(* ===== verification/FfiHost.v ===== *)
(** * What a C host can rely on

    [call] lists the functions of [Ffi] and [exec] makes one. A host keeps its own [ledger] of
    what it was handed and gave back; [allowed] is the contract of each function over that ledger
    alone. The Rust engine is the specification: [meant] says which of its methods a call is,
    and so the engine's invariants hold behind every handle ([c_engines_stay_sound]). *)
From S2P Require Import Prelude Utf8 Message Base64 Sasl Scram Timer Model Session Voice Command Client Engine Ffi.

(** ** Calls *)

Inductive request :=
  | Join (channel key : cstr) | Part (channel reason : cstr)
  | SendMessage (target body : cstr) | SendNotice (target body : cstr) | SendAction (target body : cstr)
  | SetNick (nick : cstr) | SetTopic (channel topic : cstr) | SetAway (message : cstr) | Quit (reason : cstr)
  | SetTyping (target state : cstr)
  | AddReaction (target msgid emoji : cstr) | RemoveReaction (target msgid emoji : cstr)
  | RedactMessage (target msgid reason : cstr) | MarkRead (target : cstr) (at_ms : Z)
  | FetchHistory (target before_msgid : cstr) (limit : Z)
  | SetMetadata (key value : cstr) | SubscribeMetadata (keys : option (list cstr))
  | Whois (nick : cstr) | RenameChannel (channel new_name reason : cstr)
  | CreateInviteLink (channel description : cstr) | ListInviteLinks | DeleteInviteLink (share_id : cstr)
  | RedeemInviteCode (code : cstr) | GenerateToken (service : cstr)
  | WatchNicks (nicks : option (list cstr)) | UnwatchNicks (nicks : option (list cstr))
  | SendVoiceSignal (channel signal_json : cstr) | SendRawLine (line : cstr) | FromJson (command_json : cstr).

Inductive method :=
  | HandleConnected | HandleDisconnected | HandleBytes (data : option (list octet)) (len : nat)
  | PollTransmit | PollEventsJson | PollEvent | Tick (monotonic_ms unix_ms : Z) | PollTimeout (out_ms : option Z)
  | ModelJson | Asks (r : request).

Inductive call :=
  | New (config : option ObbyConfig) | NewFromJson (config_json : cstr)
  | On (client : ptr) (m : method)
  | FreeClient (client : ptr) | FreeBytes (bytes : ObbyBytes) | FreeString (s : ptr) | FreeEvent (event : ptr)
  | EventKind (event : ptr) | EventText (event : ptr) (field : ObbyEventField.t)
  | EventNumber (event : ptr) (field : ObbyEventField.t) (out : option Z) | EventJson (event : ptr).

Inductive result :=
  | Done | Flag (b : bool) | Pointer (p : ptr) | Bytes (b : ObbyBytes) | Out (found : bool) (cell : option Z)
  | Kind (k : ObbyEventKind.t) | Chars (s : cstr).

(** ** The host's ledger *)

Inductive kind := KClient | KEvent | KBytes (len : nat) | KString.
#[global] Instance kind_eq_dec : EqDecision kind.
Proof. solve_decision. Defined.
Abbreviation ledger := (gmap positive kind) (only parsing).

Definition kind_of (o : object) : kind :=
  match o with AClient _ => KClient | AnEvent _ => KEvent | SomeBytes data => KBytes (length data) | AString _ => KString end.

Definition live (l : ledger) (k : kind) (p : ptr) : Prop := from_option (λ a, l !! a = Some k) True p.
Definition readable (m : method) : Prop :=
  match m with HandleBytes (Some data) len => (len <= length data)%nat | _ => True end.
(** Every pointer is null or live and of its kind, a buffer comes back as it was given. *)
Definition allowed (l : ledger) (c : call) : Prop :=
  match c with
  | New _ | NewFromJson _ => True
  | On client m => live l KClient client ∧ readable m
  | FreeClient client => live l KClient client
  | FreeBytes bytes => live l (KBytes (b_len bytes)) (b_ptr bytes)
  | FreeString s => live l KString s
  | FreeEvent event | EventKind event | EventText event _ | EventNumber event _ _ | EventJson event => live l KEvent event
  end.

(** What a call hands out, and what it takes back. *)
Definition given (c : call) (r : result) : option (positive * kind) :=
  match c, r with
  | New _, Pointer p | NewFromJson _, Pointer p => a ← p; Some (a, KClient)
  | On _ PollEvent, Pointer p => a ← p; Some (a, KEvent)
  | On _ (PollEventsJson | ModelJson), Pointer p => a ← p; Some (a, KString)
  | On _ PollTransmit, Bytes b => a ← b_ptr b; Some (a, KBytes (b_len b))
  | _, _ => None
  end.
Definition taken (c : call) : ptr :=
  match c with FreeClient p | FreeString p | FreeEvent p => p | FreeBytes b => b_ptr b | _ => None end.
Definition ledger_after (l : ledger) (c : call) (r : result) : ledger :=
  let l := match taken c with Some a => delete a l | None => l end in
  match given c r with Some (a, k) => <[a := k]> l | None => l end.

Section host.
Context `{Unicode, Base64, Crypto, Serde, Allocator}.

(** ** Making a call *)

Definition exec_request (client : ptr) (r : request) : C bool :=
  match r with
  | Join channel key => obby_client_join client channel key
  | Part channel reason => obby_client_part client channel reason
  | SendMessage target body => obby_client_send_message client target body
  | SendNotice target body => obby_client_send_notice client target body
  | SendAction target body => obby_client_send_action client target body
  | SetNick nick => obby_client_set_nick client nick
  | SetTopic channel topic => obby_client_set_topic client channel topic
  | SetAway message => obby_client_set_away client message
  | Quit reason => obby_client_quit client reason
  | SetTyping target state => obby_client_set_typing client target state
  | AddReaction target msgid emoji => obby_client_add_reaction client target msgid emoji
  | RemoveReaction target msgid emoji => obby_client_remove_reaction client target msgid emoji
  | RedactMessage target msgid reason => obby_client_redact_message client target msgid reason
  | MarkRead target at_ms => obby_client_mark_read client target at_ms
  | FetchHistory target before_msgid limit => obby_client_fetch_history client target before_msgid limit
  | SetMetadata key value => obby_client_set_metadata client key value
  | SubscribeMetadata keys => obby_client_subscribe_metadata client keys
  | Whois nick => obby_client_whois client nick
  | RenameChannel channel new_name reason => obby_client_rename_channel client channel new_name reason
  | CreateInviteLink channel description => obby_client_create_invite_link client channel description
  | ListInviteLinks => obby_client_list_invite_links client
  | DeleteInviteLink share_id => obby_client_delete_invite_link client share_id
  | RedeemInviteCode code => obby_client_redeem_invite_code client code
  | GenerateToken service => obby_client_generate_token client service
  | WatchNicks nicks => obby_client_watch_nicks client nicks
  | UnwatchNicks nicks => obby_client_unwatch_nicks client nicks
  | SendVoiceSignal channel signal_json => obby_client_send_voice_signal client channel signal_json
  | SendRawLine line => obby_client_send_raw_line client line
  | FromJson command_json => obby_client_command_from_json client command_json
  end.

Definition exec_method (client : ptr) (m : method) : C result :=
  match m with
  | HandleConnected => _ ← obby_client_handle_connected client; mret Done
  | HandleDisconnected => _ ← obby_client_handle_disconnected client; mret Done
  | HandleBytes data len => _ ← obby_client_handle_bytes client data len; mret Done
  | PollTransmit => b ← obby_client_poll_transmit client; mret (Bytes b)
  | PollEventsJson => p ← obby_client_poll_events_json client; mret (Pointer p)
  | PollEvent => p ← obby_client_poll_event client; mret (Pointer p)
  | Tick monotonic_ms unix_ms => _ ← obby_client_tick client monotonic_ms unix_ms; mret Done
  | PollTimeout out_ms => r ← obby_client_poll_timeout client out_ms; mret (Out r.1 r.2)
  | ModelJson => p ← obby_client_model_json client; mret (Pointer p)
  | Asks r => b ← exec_request client r; mret (Flag b)
  end.
(* ===== verification/Wasm.v ===== *)
(** * The JavaScript interface (src/bindings/obby-wasm/src/lib.rs)

    [ObbyClient] wraps an engine: strings and byte slices arrive converted, values of other shapes
    are read and written by serde-wasm-bindgen, an interface here. The one conversion the file does
    itself is that of milliseconds, between the engine's [u64] and JavaScript's [f64] (a [spec_float]
    of 53 bits): a deadline the engine names comes back to it exactly. *)
From Stdlib Require Import SpecFloat.
From S2P Require Import Prelude Utf8 Message Base64 Sasl Scram Timer Model Session Voice Command Client Ffi.

(** ** Milliseconds *)

Abbreviation f64 := spec_float (only parsing).
Definition f64_prec : Z := 53.
Definition f64_emax : Z := 1024.

Definition is_finite (v : f64) : bool := match v with S754_zero _ | S754_finite _ _ _ => true | _ => false end.
(** [f64::trunc] and the saturating cast to [u64]. *)
Definition trunc_as_u64 (v : f64) : Z :=
  match v with
  | S754_finite false m e => Z.min (Z.shiftl (Zpos m) e) u64_max
  | S754_infinity false => u64_max
  | _ => 0
  end.
(* obby-wasm/src/lib.rs 62-70 as_millis *)
Definition as_millis (value : f64) : Z :=
  if is_finite value && SFleb (S754_zero false) value then trunc_as_u64 value else 0.
(** A cast to [f64] rounds to the nearest, ties to even. *)
(* obby-wasm/src/lib.rs 73-75 as_js_number *)
Definition as_js_number (value : Z) : f64 := binary_normalize f64_prec f64_emax value 0 false.

(** ** The client *)

(** JavaScript values, and what serde-wasm-bindgen reads from them and writes to them; an error is a
    value to throw. *)
Class Js := {
  JsValue : Type;
  config_from_value : JsValue → JsValue + Config.t;
  command_from_value : JsValue → JsValue + Command.t;
  typing_from_value : JsValue → JsValue + TypingState.t;
  signal_from_value : JsValue → JsValue + Signal.t;
  events_to_value : list Event.t → JsValue + JsValue;
  model_to_value : Model.t → JsValue + JsValue;
}.

Module ObbyClient.
(* obby-wasm/src/lib.rs 115-117 ObbyClient *)
Record t := mk { inner : Client.t }.

Section methods.
Context `{Unicode, Base64, Crypto, Js}.

(* obby-wasm/src/lib.rs 126-131 ObbyClient::new *)
Definition new (config : JsValue) : JsValue + t := config ← config_from_value config; inr (mk (Client.new config)).
(* obby-wasm/src/lib.rs 135-137 ObbyClient::handle_connected *)
Definition handle_connected (s : t) : t := mk (Client.handle_connected (inner s)).
(* obby-wasm/src/lib.rs 141-143 ObbyClient::handle_disconnected *)
Definition handle_disconnected (s : t) : t := mk (Client.handle_disconnected (inner s)).
(* obby-wasm/src/lib.rs 147-152 ObbyClient::tick *)
Definition tick (monotonic_ms unix_ms : f64) (s : t) : t :=
  mk (Client.tick (mkNow (as_millis monotonic_ms) (as_millis unix_ms)) (inner s)).
(* obby-wasm/src/lib.rs 158-160 ObbyClient::poll_timeout *)
Definition poll_timeout (s : t) : option f64 := as_js_number <$> Core.poll_timeout (Client.core (inner s)).
(* obby-wasm/src/lib.rs 443-445 ObbyClient::apply *)
Definition apply (command : Command.t) (s : t) : t := mk (Client.command command (inner s)).
(* obby-wasm/src/lib.rs 169-171 ObbyClient::join *)
Definition join (channel : text) (key : option text) (s : t) : t := apply (Command.Join channel key) s.
(* obby-wasm/src/lib.rs 174-176 ObbyClient::part *)
Definition part (channel : text) (reason : option text) (s : t) : t := apply (Command.Part channel reason) s.
(* obby-wasm/src/lib.rs 186-188 ObbyClient::send_message *)
Definition send_message (target body : text) (s : t) : t := apply (Command.SendMessage target body) s.
(* obby-wasm/src/lib.rs 192-194 ObbyClient::send_notice *)
Definition send_notice (target body : text) (s : t) : t := apply (Command.SendNotice target body) s.
(* obby-wasm/src/lib.rs 198-200 ObbyClient::send_action *)
Definition send_action (target body : text) (s : t) : t := apply (Command.SendAction target body) s.
(* obby-wasm/src/lib.rs 204-206 ObbyClient::set_nick *)
Definition set_nick (nick : text) (s : t) : t := apply (Command.SetNick nick) s.
(* obby-wasm/src/lib.rs 210-212 ObbyClient::set_topic *)
Definition set_topic (channel : text) (topic : option text) (s : t) : t := apply (Command.SetTopic channel topic) s.
(* obby-wasm/src/lib.rs 216-218 ObbyClient::set_away *)
Definition set_away (message : option text) (s : t) : t := apply (Command.SetAway message) s.
(* obby-wasm/src/lib.rs 222-226 ObbyClient::set_typing *)
Definition set_typing (target : text) (state : JsValue) (s : t) : JsValue + t :=
  state ← typing_from_value state; inr (apply (Command.SetTyping target state) s).
(* obby-wasm/src/lib.rs 230-236 ObbyClient::add_reaction *)
Definition add_reaction (target msgid emoji : text) (s : t) : t := apply (Command.AddReaction target msgid emoji) s.
(* obby-wasm/src/lib.rs 240-246 ObbyClient::remove_reaction *)
Definition remove_reaction (target msgid emoji : text) (s : t) : t := apply (Command.RemoveReaction target msgid emoji) s.
(* obby-wasm/src/lib.rs 250-256 ObbyClient::redact_message *)
Definition redact_message (target msgid : text) (reason : option text) (s : t) : t := apply (Command.RedactMessage target msgid reason) s.
(* obby-wasm/src/lib.rs 260-265 ObbyClient::mark_read *)
Definition mark_read (target : text) (at_ms : f64) (s : t) : t := apply (Command.MarkRead target (as_millis at_ms)) s.
(* obby-wasm/src/lib.rs 269-275 ObbyClient::fetch_history *)
Definition fetch_history (target : text) (before_msgid : option text) (limit : Z) (s : t) : t := apply (Command.FetchHistory target before_msgid limit) s.
(* obby-wasm/src/lib.rs 279-281 ObbyClient::set_metadata *)
Definition set_metadata (key : text) (value : option text) (s : t) : t := apply (Command.SetMetadata key value) s.
(* obby-wasm/src/lib.rs 285-287 ObbyClient::subscribe_metadata *)
Definition subscribe_metadata (keys : list text) (s : t) : t := apply (Command.SubscribeMetadata keys) s.
(* obby-wasm/src/lib.rs 290-292 ObbyClient::whois *)
Definition whois (nick : text) (s : t) : t := apply (Command.Whois nick) s.
(* obby-wasm/src/lib.rs 296-302 ObbyClient::rename_channel *)
Definition rename_channel (channel new_name : text) (reason : option text) (s : t) : t := apply (Command.RenameChannel channel new_name reason) s.
(* obby-wasm/src/lib.rs 306-311 ObbyClient::create_invite_link *)
Definition create_invite_link (channel description : option text) (s : t) : t := apply (Command.CreateInviteLink channel description) s.
(* obby-wasm/src/lib.rs 315-317 ObbyClient::list_invite_links *)
Definition list_invite_links (s : t) : t := apply (Command.ListInviteLinks) s.
(* obby-wasm/src/lib.rs 321-323 ObbyClient::delete_invite_link *)
Definition delete_invite_link (share_id : text) (s : t) : t := apply (Command.DeleteInviteLink share_id) s.
(* obby-wasm/src/lib.rs 327-329 ObbyClient::redeem_invite_code *)
Definition redeem_invite_code (code : text) (s : t) : t := apply (Command.RedeemInviteCode code) s.
(* obby-wasm/src/lib.rs 333-335 ObbyClient::generate_token *)
Definition generate_token (service : text) (s : t) : t := apply (Command.GenerateToken service) s.
(* obby-wasm/src/lib.rs 339-341 ObbyClient::watch_nicks *)
Definition watch_nicks (nicks : list text) (s : t) : t := apply (Command.WatchNicks nicks) s.
(* obby-wasm/src/lib.rs 345-347 ObbyClient::unwatch_nicks *)
Definition unwatch_nicks (nicks : list text) (s : t) : t := apply (Command.UnwatchNicks nicks) s.
(* obby-wasm/src/lib.rs 351-359 ObbyClient::send_voice_signal *)
Definition send_voice_signal (channel : text) (signal : JsValue) (s : t) : JsValue + t :=
  signal ← signal_from_value signal; inr (apply (Command.SendVoiceSignal channel signal) s).
(* obby-wasm/src/lib.rs 362-364 ObbyClient::quit *)
Definition quit (reason : option text) (s : t) : t := apply (Command.Quit reason) s.
(* obby-wasm/src/lib.rs 368-370 ObbyClient::send_raw_line *)
Definition send_raw_line (line : text) (s : t) : t := apply (Command.SendRawLine line) s.
(* obby-wasm/src/lib.rs 385-389 ObbyClient::command *)
Definition command (command : JsValue) (s : t) : JsValue + t := command ← command_from_value command; inr (apply command s).
(* obby-wasm/src/lib.rs 393-395 ObbyClient::handle_bytes *)
Definition handle_bytes (data : list octet) (s : t) : t := mk (Client.handle_bytes data (inner s)).
(* obby-wasm/src/lib.rs 403-405 ObbyClient::poll_transmit *)
Definition poll_transmit (s : t) : option (list octet) * t :=
  let '(data, c) := Client.poll_transmit (inner s) in (data, mk c).
(* obby-wasm/src/lib.rs 447-453 ObbyClient::drain_events *)
Definition drain_events (s : t) : list Event.t * t := let '(events, c) := Ffi.drain_events (inner s) in (events, mk c).
(** The events are taken out whether or not they can be written. *)
(* obby-wasm/src/lib.rs 431-433 ObbyClient::poll_events *)
Definition poll_events (s : t) : (JsValue + JsValue) * t := let '(events, s) := drain_events s in (events_to_value events, s).
(* obby-wasm/src/lib.rs 437-439 ObbyClient::model *)
Definition model (s : t) : JsValue + JsValue := model_to_value (Core.model (Client.core (inner s))).
End methods.
End ObbyClient.

(** ** Milliseconds cross unchanged *)

Lemma digits2_bounds p : 2 ^ (Zpos (digits2_pos p) - 1) <= Zpos p < 2 ^ Zpos (digits2_pos p).
Proof.
  induction p as [p IH|p IH|]; cbn [digits2_pos]; [| |done]; rewrite Pos2Z.inj_succ;
    replace (Z.succ (Zpos (digits2_pos p)) - 1) with (Z.succ (Zpos (digits2_pos p) - 1)) by lia;
    rewrite !Z.pow_succ_r by lia; lia.
Qed.
Lemma digits2_le p n : Zpos p < 2 ^ n → Zpos (digits2_pos p) <= n.
Proof.
  intros Hp. destruct (Z.le_gt_cases (Zpos (digits2_pos p)) n) as [|Hgt]; [done|].
  pose proof (digits2_bounds p) as [Hl _]. assert (2 ^ n <= 2 ^ (Zpos (digits2_pos p) - 1)); [|lia].
  destruct (Z.le_gt_cases 0 n); [apply Z.pow_le_mono_r; lia|]. rewrite Z.pow_neg_r by done. lia.
Qed.

Lemma iter_xO p d : Zpos (Pos.iter xO p d) = Z.shiftl (Zpos p) (Zpos d).
Proof. by apply Pos.iter_swap_gen. Qed.
Lemma digits2_iter p d : Zpos (digits2_pos (Pos.iter xO p d)) = Zpos (digits2_pos p) + Zpos d.
Proof. induction d as [|d IH] using Pos.peano_ind; [cbn; lia|]. rewrite Pos.iter_succ. cbn [digits2_pos]. lia. Qed.

(** A mantissa of exactly 53 digits is kept as it is. *)
Lemma round_exact m e :
  Zpos (digits2_pos m) = f64_prec → -1074 <= e <= 971 →
  binary_round_aux f64_prec f64_emax false (Zpos m) e loc_Exact = S754_finite false m e.
Proof.
  intros Hm He.
  assert (∀ l, shr_fexp f64_prec f64_emax (Zpos m) e l = (shr_record_of_loc (Zpos m) l, e)) as Hs.
  { intros l. unfold shr_fexp. cbn [Zdigits2]. rewrite Hm. unfold fexp, emin, f64_prec, f64_emax.
    replace (Z.max _ _ - e) with 0 by lia. done. }
  unfold binary_round_aux. rewrite Hs. cbn [shr_record_of_loc shr_m loc_of_shr_record round_nearest_even].
  rewrite Hs. cbn [shr_record_of_loc shr_m]. unfold f64_emax, f64_prec. rewrite (proj2 (Z.leb_le e _)) by lia. done.
Qed.

Lemma as_js_number_pos p :
  Zpos p < 2 ^ 53 → ∃ m d, as_js_number (Zpos p) = S754_finite false m (- d) ∧ 0 <= d ∧ Zpos m = Z.shiftl (Zpos p) d.
Proof.
  intros Hp. apply digits2_le in Hp. unfold as_js_number, binary_normalize, binary_round, shl_align.
  set (k := Zpos (digits2_pos p)) in *.
  assert (1 <= k) by (subst k; lia).
  assert (fexp f64_prec f64_emax (k + 0) - 0 = k - 53) as ->.
  { unfold fexp, emin, f64_prec, f64_emax. lia. }
  destruct (k - 53) as [|d|d] eqn:Ed; [|lia|].
  - exists p, 0. rewrite round_exact; [by rewrite Z.shiftl_0_r|unfold f64_prec; lia|lia].
  - exists (Pos.iter xO p d), (Zpos d). 
    replace (fexp f64_prec f64_emax (k + 0)) with (- Zpos d) by (unfold fexp, emin, f64_prec, f64_emax; lia).
    rewrite round_exact; [|etransitivity; [apply digits2_iter|unfold f64_prec; lia]|lia].
    split_and!; [reflexivity|done|apply iter_xO].
Qed.

Lemma as_millis_js n : 0 <= n < 2 ^ 53 → as_millis (as_js_number n) = n.
Proof.
  intros [Hn Hm]. destruct n as [|p|p]; [done| |lia].
  destruct (as_js_number_pos p Hm) as (m & d & -> & Hd & Em). unfold as_millis. cbn [is_finite andb SFleb SFcompare].
  cbn [trunc_as_u64]. rewrite Em, Z.shiftl_shiftl by lia. rewrite Z.add_opp_diag_r, Z.shiftl_0_r.
  unfold u64_max. lia.
Qed.

Lemma as_millis_u64 v : in_u64 (as_millis v).
Proof.
  unfold as_millis, in_u64, u64_max. destruct (is_finite v && _); [|lia].
  destruct v as [[]|[]| |[] m e]; cbn [trunc_as_u64]; unfold u64_max; try lia.
  split; [|lia]. apply Z.min_glb; [|lia]. by apply Z.shiftl_nonneg.
Qed.

Definition below_zero (v : f64) : bool := SFltb v (S754_zero false).

(** C30. The clock crosses into JavaScript and back. A host that sets one timer for the instant [pollTimeout]
    names and ticks with that very number ticks the engine at its deadline, not a millisecond off, for every
    deadline of the first 2^53 ms (285,000 years); and whatever number a host passes, NaN, an infinity or a
    negative one included, the engine is given a [u64], which for those three is zero. *)
Theorem js_clock_exact `{Unicode, Base64, Crypto} (v : f64) (s : ObbyClient.t) :
  in_u64 (as_millis v) ∧ (is_finite v = false ∨ below_zero v = true → as_millis v = 0)
  ∧ ∀ n, Core.poll_timeout (Client.core (ObbyClient.inner s)) = Some n → 0 <= n < 2 ^ 53 →
      ∃ w, ObbyClient.poll_timeout s = Some w
         ∧ ObbyClient.tick w v s = ObbyClient.mk (Client.tick (mkNow n (as_millis v)) (ObbyClient.inner s)).
Proof.
  split; [apply as_millis_u64|]. split.
  - unfold as_millis, below_zero. intros [->|Hv]; [done|]. by destruct v as [[]|[]| |[] m e].
  - intros n Hn Hr. unfold ObbyClient.poll_timeout. rewrite Hn. eexists. split; [reflexivity|].
    unfold ObbyClient.tick. by rewrite as_millis_js.
Qed.

(** From 2^53 on a number stands for its neighbours too. *)
Example millis_round : as_millis (as_js_number (2 ^ 53 + 1)) = 2 ^ 53.
Proof. reflexivity. Qed.

Lemma js_clock_exact_witness :
  let s := ObbyClient.handle_connected (ObbyClient.mk (Client.new (Config.new "me"))) in
  ∃ w, ObbyClient.poll_timeout s = Some w
     ∧ ObbyClient.tick w (S754_nan) s = ObbyClient.mk (Client.tick (mkNow 30000 0) (ObbyClient.inner s)).
Proof.
  cbv zeta.
  apply (proj2 (proj2 (@js_clock_exact ascii_table standard toy_crypto S754_nan
    (ObbyClient.handle_connected (ObbyClient.mk (Client.new (Config.new "me"))))))); [by vm_compute|lia].
Defined.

:::::

* _Task description_:
Only the lines from the one containing "Definition as_millis (value" through the one containing "command_from_value : JsValue" are to be retyped, both boundary lines included, with no other material.

* _Final answer_:
Definition as_millis (value : f64) : Z :=
  if is_finite value && SFleb (S754_zero false) value then trunc_as_u64 value else 0.
(** A cast to [f64] rounds to the nearest, ties to even. *)
(* obby-wasm/src/lib.rs 73-75 as_js_number *)
Definition as_js_number (value : Z) : f64 := binary_normalize f64_prec f64_emax value 0 false.

(** ** The client *)

(** JavaScript values, and what serde-wasm-bindgen reads from them and writes to them; an error is a
    value to throw. *)
Class Js := {
  JsValue : Type;
  config_from_value : JsValue → JsValue + Config.t;
  command_from_value : JsValue → JsValue + Command.t;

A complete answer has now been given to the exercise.